COMMENT DES CHINOIS VIENNENT PILLER LYON MODE CITY

L'occasion pour les professionnels de réaliser de juteuses affaires, au risque de se faire copier leurs nouvelles collections.

Le premier salon mondial de la lingerie et du balnéaire n'est pas seulement un rendez-vous de négociants, fabricants et autres stylistes de la petite culotte et du soutien-gorge. Les contrefacteurs viennent aussi depuis plus de vingt ans faire leur marché. Les Chinois, plus gros pourvoyeurs de biens contrefaits toutes catégories (selon Interpol), sont parmi les plus assidus.
Les contrefacteurs du "plus grand atelier du monde" opèrent de deux manières : soit ils sont présents en tant qu'exposants pour écouler leurs modèles contrefaits, soit ils ont une accréditation de professionnel. Lors de la dernière édition, les organisateurs du salon ont intercepté, par jour, deux à trois visiteurs un peu trop curieux des nouveaux modèles. Ces contrefacteurs agissent surtout, appareil photo à la main, au "Forum Interfilière", là où sont présentés les tissus les plus tendances pour la saison suivante. Il est en effet beaucoup plus simple de copier un tissu qu'un modèle de nuisette ou de soutien-gorge. "Généralement, il s'agit de fabricant de tissu chinois qui n'exposent pas mais espionnent leurs concurrents, explique Anne-Lise Thauvin, responsable de la lutte contre la contrefaçon pour Lyon Mode City. On vide la mémoire de leur appareil. Mais il est délicat de les exclure tout de suite. En cas de récidive, on le fait sans hésiter".
Dans ce "Forum Interfilière", un règlement intérieur digne d'une prison a été édicté. Il est interdit de prendre des photos, de dessiner, de tirer les fils, de téléphoner et de passer trop de temps à regarder les modèles.
Pour les cas de contrefaçon avérés sur le salon, un bureau spéciale a été créé il y a six ans. Un huissier et un cabinet d'avocat aide les exposants copiés à porter plainte et à monter une procédure en justice. Sans que celle-ci généralement n'aboutisse (voir encadré). Le célèbre dentellier Olivier Noyon* témoigne : "il y a deux ans on a découvert sur un stand chinois, un de nos dessins. Nous avons tout de suite saisi le bureau. L'huissier a fait un constat. Mais il nous était difficile d'aller plus loin puisque l'exposant, un distributeur, renvoyait la responsabilité de la contrefaçon à une société du fin fond de la Chine. Nous n'avons donc pas poursuivi". A l'image du dentellier de Calais, les exposants sont sur les dents et s'apprêtent, une nouvelle fois, à faire la chasse aux photographes pirates. Daniel Perret, le patron de la ligne Millesia et Nina Ricci confie, dépité : "s'ils ne nous copient pas sur un salon, c'est un de nos agents qui leur vend nos nouveaux modèles..."
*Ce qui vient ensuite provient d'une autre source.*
Lemma digits_fuel_spec (f : nat) :
  forall n : N,
    (n < 2 ^ N.of_nat (S f))%N ->
    forallb Spec.is_digit (digits_fuel (S f) n) = true
    /\ Spec.int_value (digits_fuel (S f) n) = n
    /\ exists s0, digits_fuel (S f) n = s0 ++ [digit_char (n mod 10)].
Proof.
  induction f as [|f IH]; intros n Hn.
  - assert (Hlt : (n < 10)%N) by (change (2 ^ N.of_nat 1)%N with 2%N in Hn; lia).
    cbn [digits_fuel]. apply N.ltb_lt in Hlt as Hb. rewrite Hb.
    rewrite (N.mod_small n 10 Hlt).
    split; [|split].
    + cbn. now rewrite is_digit_digit_char.
    + cbn. rewrite digit_char_value. lia.
    + now exists [].
  - change (digits_fuel (S (S f)) n) with
      (if (n <? 10)%N then [digit_char n]
       else digits_fuel (S f) (n / 10) ++ [digit_char (n mod 10)]).
    destruct (n <? 10)%N eqn:Hb.
    + apply N.ltb_lt in Hb. rewrite (N.mod_small n 10 Hb).
      split; [|split].
      * cbn. now rewrite is_digit_digit_char.
      * cbn. rewrite digit_char_value. lia.
      * now exists [].
    + assert (Hdiv : (n / 10 < 2 ^ N.of_nat (S f))%N).
      { apply N.Div0.div_lt_upper_bound.
        replace (N.of_nat (S (S f))) with (N.succ (N.of_nat (S f))) in Hn by lia.
        rewrite N.pow_succ_r' in Hn. lia. }
      destruct (IH (n / 10)%N Hdiv) as (Hd & Hv & _).
      assert (Hm : (n mod 10 < 10)%N) by (apply N.mod_lt; lia).
      split; [|split].
      * rewrite forallb_app, Hd. cbn. now rewrite is_digit_digit_char.
      * rewrite int_value_snoc, Hv, digit_char_value.
        rewrite (N.div_mod n 10) at 3 by lia. lia.
      * now eexists.
Qed.

Lemma digits_spec (n : N) :
  forallb Spec.is_digit (digits n) = true
  /\ Spec.int_value (digits n) = n
  /\ exists s0, digits n = s0 ++ [digit_char (n mod 10)].
Proof.
  unfold digits. apply digits_fuel_spec.
  destruct (N.eq_dec n 0%N) as [->|Hn].
  - reflexivity.
  - destruct (N.log2_spec n) as [_ Hhi]; [lia|].
    replace (N.of_nat (S (N.to_nat (N.log2 n)))) with (N.succ (N.log2 n))
      by lia.
    exact Hhi.
Qed.

(** *** Fractions *)

Lemma pow10_S (p : nat) : pow10 (S p) == 10 * pow10 p.
Proof.
  unfold pow10. rewrite Nat2Z.inj_succ, Z.pow_succ_r by lia.
  now rewrite inject_Z_mult.
Qed.

Lemma pow10_pos (p : nat) : 0 < pow10 p.
Proof.
  unfold pow10. change 0 with (inject_Z 0). rewrite <- Zlt_Qlt.
  apply Z.pow_pos_nonneg; lia.
Qed.

Lemma frac_value_snoc (s : jsstring) (c : N) :
  Spec.frac_value (s ++ [c])
  == Spec.frac_value s + inject_Z (Z.of_N (c - 48)) / pow10 (S (length s)).
Proof.
  induction s as [|x s IH]; cbn [app Spec.frac_value length].
  - change (pow10 1) with 10. field.
  - rewrite IH, (pow10_S (S (length s))).
    pose proof (pow10_pos (S (length s))). field. lra.
Qed.

Lemma length_fixed_digits (k : nat) (m : N) : length (fixed_digits k m) = k.
Proof.
  revert m. induction k as [|k IH]; intros m; cbn [fixed_digits].
  - reflexivity.
  - rewrite length_app, IH. cbn. lia.
Qed.

Lemma fixed_digits_are_digits (k : nat) (m : N) :
  forallb Spec.is_digit (fixed_digits k m) = true.
Proof.
  revert m. induction k as [|k IH]; intros m; cbn [fixed_digits].
  - reflexivity.
  - rewrite forallb_app, IH. cbn.
    rewrite is_digit_digit_char; [reflexivity|]. apply N.mod_lt. lia.
Qed.

Lemma frac_value_fixed_digits (k : nat) :
  forall m : N,
    Spec.frac_value (fixed_digits k m)
    == inject_Z (Z.of_N (m mod 10 ^ N.of_nat k)) / pow10 k.
Proof.
  induction k as [|k IH]; intros m; cbn [fixed_digits].
  - cbn [Spec.frac_value]. change (10 ^ N.of_nat 0)%N with 1%N.
    rewrite N.mod_1_r. reflexivity.
  - rewrite frac_value_snoc, IH, length_fixed_digits, digit_char_value.
    replace (N.of_nat (S k)) with (N.succ (N.of_nat k)) by lia.
    rewrite N.pow_succ_r', N.Div0.mod_mul_r.
    rewrite N2Z.inj_add, N2Z.inj_mul, inject_Z_plus, inject_Z_mult.
    rewrite (pow10_S k). pose proof (pow10_pos k).
    change (inject_Z (Z.of_N 10)) with 10. field. lra.
Qed.

Lemma all_zeros_frac_value (s : jsstring) :
  all_zeros s = true -> Spec.frac_value s == 0.
Proof.
  unfold all_zeros.
  induction s as [|c s IH]; cbn [forallb Spec.frac_value]; intros H.
  - reflexivity.
  - apply andb_true_iff in H as [Hc Hs]. apply N.eqb_eq in Hc. subst c.
    rewrite (IH Hs). reflexivity.
Qed.
(** * Immich MCP server: API client, upload pipeline and tool adapters

    A shallow embedding of the TypeScript sources

      - the API client (class [ImmichApiClient]: cache, HTTP verbs,
        [uploadAsset], [validateConnection]),
      - the albums tool ([AlbumsTool.handleTool] and its nine handlers),
      - the assets tool ([AssetsTool.uploadAssets] on arguments of the
        declared shape, and the seven other handlers),
      - the search tool ([SearchTool.getTools], [SearchTool.handleTool] and
        its five handlers),
      - the zod schemas of [schemas/mcp-schemas.ts] those handlers parse with,

    followed by the properties of the specification proved about them.

    JavaScript values are an inductive type, objects are association lists in
    property enumeration order, exceptions are an explicit error result and
    the mutable client (cache) together with the outside world (clock, file
    system, remote service) is threaded through a state-and-exception monad.
    Logging calls have no effect on any result and are left out. *)

From Stdlib Require Import ZArith List String Ascii Bool Lia.
From stdpp Require Import base option list strings pretty gmap.

#[local] Set Warnings "-register-all,-clear-no-such-hyp".

Local Open Scope string_scope.
Local Open Scope Z_scope.
Local Open Scope list_scope.

(** ** JavaScript values *)

Module Js.

(** Numbers are restricted to the integers: every number the modelled code
    handles is a count, a page index, a status code or a millisecond clock.
    [VNum n] stands for the JavaScript number [n] where [n] is a safe integer
    ([|n| < 2^53]); those are the integers a number holds exactly and, being
    below [10^21], the ones [ToString] and [JSON.stringify] print in plain
    decimal notation, as [to_string] and [stringify] below do. *)
Inductive value : Type :=
| VUndefined
| VNull
| VBool (b : bool)
| VNum (n : Z)
| VStr (s : string)
| VArr (elems : list value)
| VObj (props : list (string * value)).

(** ToBoolean. *)
Definition truthy (v : value) : bool :=
  match v with
  | VUndefined | VNull => false
  | VBool b => b
  | VNum n => negb (n =? 0)%Z
  | VStr s => negb (String.eqb s "")
  | VArr _ | VObj _ => true
  end.

(** [a || b]. *)
Definition or (a b : value) : value := if truthy a then a else b.
Lemma matchAt_Plus (p : codeunit -> bool) (k : option codeunit -> jsstring -> bool) :
  forall s prev,
    matchAt (Plus p) prev s k = true <->
    exists c m rest, s = (c :: m ++ rest)%list /\
                     Forall (fun c => p c = true) (c :: m) /\
                     k (lastOr prev (c :: m)) rest = true.
Proof.
  induction s as [|c s IH]; intros prev.
  - cbn. split; [discriminate|]. intros (c & m & rest & E & _). discriminate E.
  - change (matchAt (Plus p) prev (c :: s) k)
      with (p c && (matchAt (Plus p) (Some c) s k || k (Some c) s)).
    rewrite andb_true_iff, orb_true_iff, IH. split.
    + intros [Hc [(d & m & rest & -> & HF & Hk)|Hk]].
      * exists c, (d :: m), rest. repeat split; [constructor; assumption|exact Hk].
      * exists c, [], s. repeat split; [repeat constructor; assumption|exact Hk].
    + intros (c' & m & rest & E & HF & Hk). injection E as <- ->.
      inversion HF as [|? ? Hc HF']; subst. split; [exact Hc|].
      destruct m as [|d m]; [right; exact Hk|left].
      exists d, m, rest. repeat split; assumption.
Qed.

(** Two runs matched by one literal at the head of one text are the same
    run. *)
Lemma same_run {A B} (P : A -> B -> Prop) (w : list A) :
  forall (m m' rest rest' : list B),
    m ++ rest = m' ++ rest' -> Forall2 P w m -> Forall2 P w m' ->
    m' = m /\ rest' = rest.
Proof.
  induction w as [|a w IH]; intros m m' rest rest' E HF HF';
    inversion HF; inversion HF'; subst; cbn in E.
  - split; [reflexivity|]. symmetry. exact E.
  - injection E as -> E. destruct (IH _ _ _ _ E) as [-> ->]; try assumption.
    split; reflexivity.
Qed.

(** The continuation-style matcher against the declarative reading. *)
Theorem matchAt_spec (r : re) :
  forall prev s k,
    matchAt r prev s k = true <->
    exists m rest, s = (m ++ rest)%list /\ Matches r prev m rest /\
                   k (lastOr prev m) rest = true.
Proof.
  induction r as [| |ic w|p|p| |r1 IH1 r2 IH2|r1 IH1 r2 IH2]; intros prev s k.
  - cbn. split.
    + intros Hk. exists [], s. repeat split; [constructor|exact Hk].
    + intros (m & rest & -> & HM & Hk). inversion HM; subst. exact Hk.
  - cbn. split; [discriminate|]. intros (m & rest & _ & HM & _). inversion HM.
  - cbn. destruct (eat ic w prev s) as [[prev' s']|] eqn:E.
    + apply eat_spec in E. destruct E as (m & -> & HF & ->). split.
      * intros Hk. exists m, s'. repeat split; [constructor; exact HF|exact Hk].
      * intros (m' & rest & E & HM & Hk).
        inversion HM as [|? ? ? ? ? HF'| | | | | |]; subst.
        destruct (@same_run _ _ _ _ _ _ _ _ E HF HF') as [-> ->]. exact Hk.
    + split; [discriminate|]. intros (m & rest & -> & HM & Hk).
      inversion HM; subst.
      assert (X : eat ic w prev (m ++ rest) = Some (lastOr prev m, rest)).
      { apply eat_spec. exists m. repeat split. assumption. }
      congruence.
  - cbn. destruct s as [|c s].
    + split; [discriminate|]. intros (m & rest & E & HM & _).
      inversion HM; subst. discriminate E.
    + rewrite andb_true_iff. split.
      * intros [Hc Hk]. exists [c], s. repeat split; [constructor; exact Hc|exact Hk].
      * intros (m & rest & E & HM & Hk). inversion HM; subst.
        injection E as <- <-. split; assumption.
  - rewrite matchAt_Plus. split.
    + intros (c & m & rest & -> & HF & Hk). exists (c :: m), rest.
      repeat split; [constructor; exact HF|exact Hk].
    + intros (m & rest & -> & HM & Hk). inversion HM; subst.
      eexists _, _, rest. repeat split; eassumption.
  - cbn. rewrite andb_true_iff. split.
    + intros [Hb Hk]. exists [], s. repeat split; [constructor; exact Hb|exact Hk].
    + intros (m & rest & -> & HM & Hk). inversion HM; subst. split; assumption.
  - cbn. rewrite IH1. split.
    + intros (m1 & rest1 & -> & HM1 & Hk). apply IH2 in Hk.
      destruct Hk as (m2 & rest & -> & HM2 & Hk).
      exists (m1 ++ m2)%list, rest. rewrite lastOr_app, <- app_assoc.
      repeat split; [constructor; assumption|exact Hk].
    + intros (m & rest & -> & HM & Hk). inversion HM; subst.
      exists m1, (m2 ++ rest)%list. rewrite <- app_assoc.
      repeat split; [assumption|]. apply IH2. exists m2, rest.
      rewrite <- lastOr_app. repeat split; assumption.
  - cbn. rewrite orb_true_iff, IH1, IH2. split.
    + intros [(m & rest & -> & HM & Hk)|(m & rest & -> & HM & Hk)];
        exists m, rest; repeat split; try exact Hk;
        [apply MAltL|apply MAltR]; exact HM.
    + intros (m & rest & -> & HM & Hk). inversion HM; subst;
        [left|right]; exists m, rest; repeat split; assumption.
Qed.

Lemma search_spec (r : re) :
  forall s prev,
    search r prev s = true <->
    exists pre m rest, s = (pre ++ m ++ rest)%list /\
                       Matches r (lastOr prev pre) m rest.
Proof.
  induction s as [|c s IH]; intros prev;
    cbn [search]; rewrite orb_true_iff, matchAt_spec.
  - split.
    + intros [(m & rest & E & HM & _)|E]; [|discriminate].
      exists [], m, rest. split; assumption.
    + intros (pre & m & rest & E & HM). left.
      destruct pre; [|discriminate]. exists m, rest. repeat split; assumption.
  - rewrite IH. split.
    + intros [(m & rest & E & HM & _)|(pre & m & rest & -> & HM)].
      * exists [], m, rest. split; assumption.
      * exists (c :: pre), m, rest. split; [reflexivity|exact HM].
    + intros (pre & m & rest & E & HM). destruct pre as [|c' pre].
      * left. exists m, rest. repeat split; assumption.
      * right. injection E as <- ->. exists pre, m, rest.
        split; [reflexivity|exact HM].
Qed.

(** [test]: some run of the text, in its context, matches the pattern. *)
Theorem test_spec (r : re) (s : jsstring) :
  test r s = true <->
  exists pre m rest, s = (pre ++ m ++ rest)%list /\
                     Matches r (lastOr None pre) m rest.
Proof. apply search_spec. Qed.

(** [includes]: the word is a run of the text. *)
Lemma startsWith_spec (w : jsstring) :
  forall s, startsWith w s = true <-> exists rest, s = (w ++ rest)%list.
Proof.
  induction w as [|a w IH]; intros s; cbn.
  - split; eauto.
  - destruct s as [|b s].
    + split; [discriminate|]. intros (rest & E). discriminate E.
    + rewrite andb_true_iff, IH, Z.eqb_eq. split.
      * intros (-> & rest & ->). eauto.
      * intros (rest & E). injection E as -> ->. eauto.
Qed.

Theorem includes_spec (w : jsstring) :
  forall s, includes s w = true <-> exists pre rest, s = (pre ++ w ++ rest)%list.
Proof.
  induction s as [|c s IH]; cbn [includes]; rewrite orb_true_iff, startsWith_spec.
  - split.
    + intros [(rest & E)|E]; [|discriminate]. exists [], rest. exact E.
    + intros (pre & rest & E). left. destruct pre; [|discriminate]. eauto.
  - rewrite IH. split.
    + intros [(rest & E)|(pre & rest & ->)].
      * exists [], rest. exact E.
      * exists (c :: pre), rest. reflexivity.
    + intros (pre & rest & E). destruct pre as [|c' pre].
      * left. eauto.
      * right. injection E as <- ->. eauto.
Qed.

End Adequacy.

(* ================================================================== *)
(** ** Facts about strings and patterns *)

Section StringFacts.

Local Open Scope Z_scope.

Lemma existsb_none {A} (f : A -> bool) (l : list A) :
  (forall x, In x l -> f x = false) -> existsb f l = false.
Proof.
  induction l as [|a l IH]; cbn; intros H; [reflexivity|].
  rewrite (H a) by tauto. apply IH. intros x Hx. apply H. tauto.
Qed.

Lemma existsb_none_inv {A} (f : A -> bool) (l : list A) :
  existsb f l = false -> forall x, In x l -> f x = false.
Proof.
  intros H x Hx. destruct (f x) eqn:E; [|reflexivity].
  rewrite <- H. symmetry. apply existsb_exists. eauto.
Qed.

(** A class test is an [existsb] over the units of the text. *)
Lemma search_Cls (p : codeunit -> bool) (s : jsstring) :
  forall prev, search (Cls p) prev s = existsb p s.
Proof.
  induction s as [|c s IH]; intros prev; cbn; [reflexivity|].
  rewrite IH, andb_true_r. reflexivity.
Qed.

Lemma test_Cls (p : codeunit -> bool) (s : jsstring) :
  test (Cls p) s = existsb p s.
Proof. apply search_Cls. Qed.

(** A pattern that opens with [\b] finds nothing in a text without word
    characters: no position is a word boundary. *)
Lemma search_boundary_nonword (r : re) (s : jsstring) :
  Forall (fun c => isWordChar c = false) s ->
  forall prev, isWordOpt prev = false -> search (Seq WordB r) prev s = false.
Proof.
  induction 1 as [|c s Hc Hs IH]; intros prev Hp; cbn; rewrite Hp; cbn.
  - reflexivity.
  - rewrite Hc. cbn. apply IH. exact Hc.
Qed.

(** A word whose first unit does not occur in the text is not included. *)
Lemma includes_head_absent (a : codeunit) (w s : jsstring) :
  Forall (fun c => c <> a) s -> includes s (a :: w) = false.
Proof.
  induction 1 as [|c s Hc Hs IH]; cbn; [reflexivity|].
  rewrite IH. destruct (a =? c) eqn:E; [|reflexivity].
  apply Z.eqb_eq in E. congruence.
Qed.

Lemma isWhiteSpace_listed (c : codeunit) :
  isWhiteSpace c = true -> In c whiteUnits.
Proof.
  unfold isWhiteSpace. intros H.
  repeat (apply orb_true_iff in H; destruct H as [H|H]);
    try (apply Z.eqb_eq in H; subst c; cbn; tauto).
  apply andb_true_iff in H. destruct H as [H1 H2].
  apply Z.leb_le in H1. apply Z.leb_le in H2.
  assert (C : c = 0x2000 \/ c = 0x2001 \/ c = 0x2002 \/ c = 0x2003 \/
              c = 0x2004 \/ c = 0x2005 \/ c = 0x2006 \/ c = 0x2007 \/
              c = 0x2008 \/ c = 0x2009 \/ c = 0x200A) by lia.
  repeat (destruct C as [C|C]; [subst c; cbn; tauto|]). subst c; cbn; tauto.
Qed.

(** A property checked on the listed units holds of every unit of a
    white-space text. *)
Lemma white_all (p : codeunit -> bool) (s : jsstring) :
  forallb p whiteUnits = true ->
  Forall (fun c => isWhiteSpace c = true) s ->
  Forall (fun c => p c = true) s.
Proof.
  intros Hp Hs. rewrite forallb_forall in Hp.
  eapply Forall_impl; [|exact Hs]. cbn. intros c Hc.
  apply Hp, isWhiteSpace_listed, Hc.
Qed.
*Le groupe Noyon est le leader européen de la dentelle de lingerie. Ses principaux clients se nomment
La contrefaçon : une répression à géographie variable
La France dispose d'un arsenal répressif imposant. Une fois constatée, la contrefaçon peut être sanctionnée par une peine pouvant aller jusqu'à 3 ans de prison et 300 000 euros d'amende. Déposés à l'Institut National de Propriété Intellectuel, les marques mais aussi les modèles et les dessins sont protégés. Problème cependant : la contrefaçon provient essentiellement de Chine qui ne protège convenablement que les productions largement écoulées sur son sol. "Et encore, précise Marc-Antoine Jamet, président de l'Union des fabricants pour la protection internationale de la propriété intellectuelle, les procédures sont souvent longues et aléatoires. Si en plus le contrefacteur est installé dans une région reculée, on ne peut quasiment rien faire".